For fiscal year 2015, which began on 1 April, RIKEN’s budget was reduced by 3%, or ¥1.6 billion ($13.2 million). “That’s viewed as a major cut in Japan, where science funding used to be very stable,” notes Hitoshi Murayama, director of the Kavli Institute for the Physics and Mathematics of the Universe in Tokyo and a faculty member at the University of California, Berkeley. “I’m concerned that this is a new general trend due to a tremendous amount of national debt.”
User frustration
University budgets are also being squeezed, and their facilities are suffering. The Research Center for Electron Photon Science (ELPH), a user facility at Tohoku University, for example, reopened in late 2013 after recovering from the 2011 earthquake. About 40% of the cost of running ELPH’s 1.3-GeV electron synchrotron and three linear accelerators is for electricity, and with the high prices, the facility was open just six months last year. “The 30% increase [in the cost of electricity] was very serious,” says ELPH director Hajime Shimizu. “We cannot do anything without the beams. We need a new idea to solve the problem in the current Japanese budget system.”
The Research Center for Nuclear Physics at Osaka University “is a beautiful facility for stable beams,” says Harakeh, who does research there. “And they have a high-resolution spectrometer. For helium-3 charge-exchange experiments, which are important for determining Gamow–Teller matrix elements for nuclear structure, astrophysics, and neutrinoless double-beta decay, this is the best facility in the world.” But competition is fierce for shrinking time on the facility. “It’s very frustrating, especially for our PhD students,” Harakeh says. “You try to do other experiments at other places,” he says. “They are less pressing physics-wise, but still original.”

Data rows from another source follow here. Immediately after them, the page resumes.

(** * Parcel Report Generator: a shallow embedding of Planning_Parcel_Tool.py

    The script is a straight-line pipeline over two external hosts: the GIS
    host (arcpy: project, maps, layers, cursors, geometry predicates, layouts)
    and the spreadsheet host (pandas).  The hosts are kept abstract in the
    class [Host] and in the records that describe a project; the script
    itself is embedded statement by statement in a state-and-exception monad
    that also logs what the run writes out. *)

From stdpp Require Import gmap strings list fin_maps.
From Stdlib Require Import ZArith Ascii Lia.

Local Open Scope Z_scope.

(** The newline character of the summary template. *)
Definition newline : string := String (ascii_of_nat 10) EmptyString.

(** ** Python values that the script handles *)

(** Exceptions the script can end with.  [Exception msg] is the script's own
    [raise Exception(msg)]; [StopIteration], [IndexError] and [KeyError] are
    raised by the interpreter; [AttributeError] is raised by pandas when the
    [.str] accessor rejects a column; [HostError cls] is an exception of class
    [cls] raised inside [exportToJPEG] or while the summary file is opened
    and written. *)
Inductive exn : Type :=
  | StopIteration
  | IndexError
  | KeyError (key : string)
  | Exception (msg : string)
  | AttributeError
  | HostError (cls : string).

(** The two messages the script raises, under the names the specification
    gives to these failures. *)
Definition DistrictNotFound : exn :=
  Exception "No planning district found for selected parcel.".
Definition LandUseNotFound : exn :=
  Exception "No land use value found for selected parcel.".

(** An attribute value read through a cursor: text, or [None] for NULL. *)
Definition truthy (v : option string) : bool :=
  match v with
  | Some s => negb (String.eqb s "")
  | None => false
  end.

(** [format(v)] inside an f-string. *)
Definition fmt (v : option string) : string :=
  match v with
  | Some s => s
  | None => "None"
  end.

(** A cell of the data frame: text, a number, a blank (NaN), or any other
    content (a date, a boolean).  Of a cell that is not text the script only
    ever uses the formatted value, [shown]. *)
Inductive cell : Type :=
  | CText (s : string)
  | CNumber (shown : string)
  | CBlank
  | COther (shown : string).

Definition fmt_cell (c : cell) : string :=
  match c with
  | CText s => s
  | CNumber shown => shown
  | CBlank => "nan"
  | COther shown => shown
  end.

(** A row of the data frame read from the workbook. *)
Record ExcelRow : Type := {
  DISTRICT_PLAN : cell;
  TYPE : cell;
  SIZE : cell;
  DESC : cell
}.

(** ** The hosts

    What the script calls on host objects is taken as given.  The geometry
    and layer operations return a value; the layers carry the fields the
    script's header asks for, and the workbook has its four columns.  The
    text methods [str.strip] and [str.lower] are the interpreter's own.  The
    calls that write to disk, and the [.str] accessor of a column, can
    raise. *)

Class Host : Type := {
  Geometry : Type;
  Point : Type;
  Coord : Type;
  Extent : Type;
  SpatialReference : Type;
  (** [a.contains(b)] and [a.overlaps(b)] *)
  contains : Geometry → Geometry → bool;
  overlaps : Geometry → Geometry → bool;
  extent : Geometry → Extent;
  spatialReference : Geometry → SpatialReference;
  (** [geom.centroid], then [.centroid.X] and [.centroid.Y] on its value *)
  centroid : Geometry → Point;
  centroid_X : Point → Coord;
  centroid_Y : Point → Coord;
  (** [x + d] for a coordinate and an integer literal *)
  coord_add : Coord → Z → Coord;
  (** [geo.PointGeometry(geo.Point(x, y), sr)] *)
  PointGeometry : Coord → Coord → SpatialReference → Geometry;
  (** does a feature with these attributes pass a layer's definition query *)
  sql_select : string → (string → option string) → bool;
  (** [os.path.join] *)
  path_join : string → string → string;
  (** [s.strip()] and [s.lower()] *)
  str_strip : string → string;
  str_lower : string → string;
  (** for a column without text that is not numbers and blanks only: does
      the dtype pandas inferred for it (mixed objects, against dates only
      or booleans only) let [.str] through *)
  textless_str : list cell → bool;
  (** [layout.exportToJPEG(out_path, resolution=300)] on the layout of that
      identity: [None] when the image is written, the class of the exception
      raised otherwise *)
  export_failure : nat → string → option string;
  (** [with open(path, 'w') as f: f.write(text)]: [None] when the text is
      written, the class of the exception raised otherwise *)
  write_failure : string → string → option string
}.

Reintroducing nuclear power would help bring electricity prices down in the short term, says En’yo. But taking into account nuclear waste, the longer-term costs are unclear. “The nuclear power cycle is not completed yet, so the cost is not clear,” he says. “If we start existing power plants tomorrow, it’s almost costless, because we have the fuel and the infrastructure. But in the long term? That’s a totally different question.”
For now, En’yo says, “everywhere, people are begging the government. It’s not systematic.” Saito says the country’s Ministry of Education, Culture, Sports, Science and Technology (MEXT) “is making a lot of effort to help us, but so far is not fully successful.” Although direct cause and effect are hard to pinpoint, Japan’s joining the Thirty Meter Telescope in 2013 and its preparations to host the 2020 Olympics are among many pressures on the MEXT budget.
“We try to increase the operational budget from MEXT,” says Saito. “If it continues like this, we can’t provide data for students. That is not desirable.”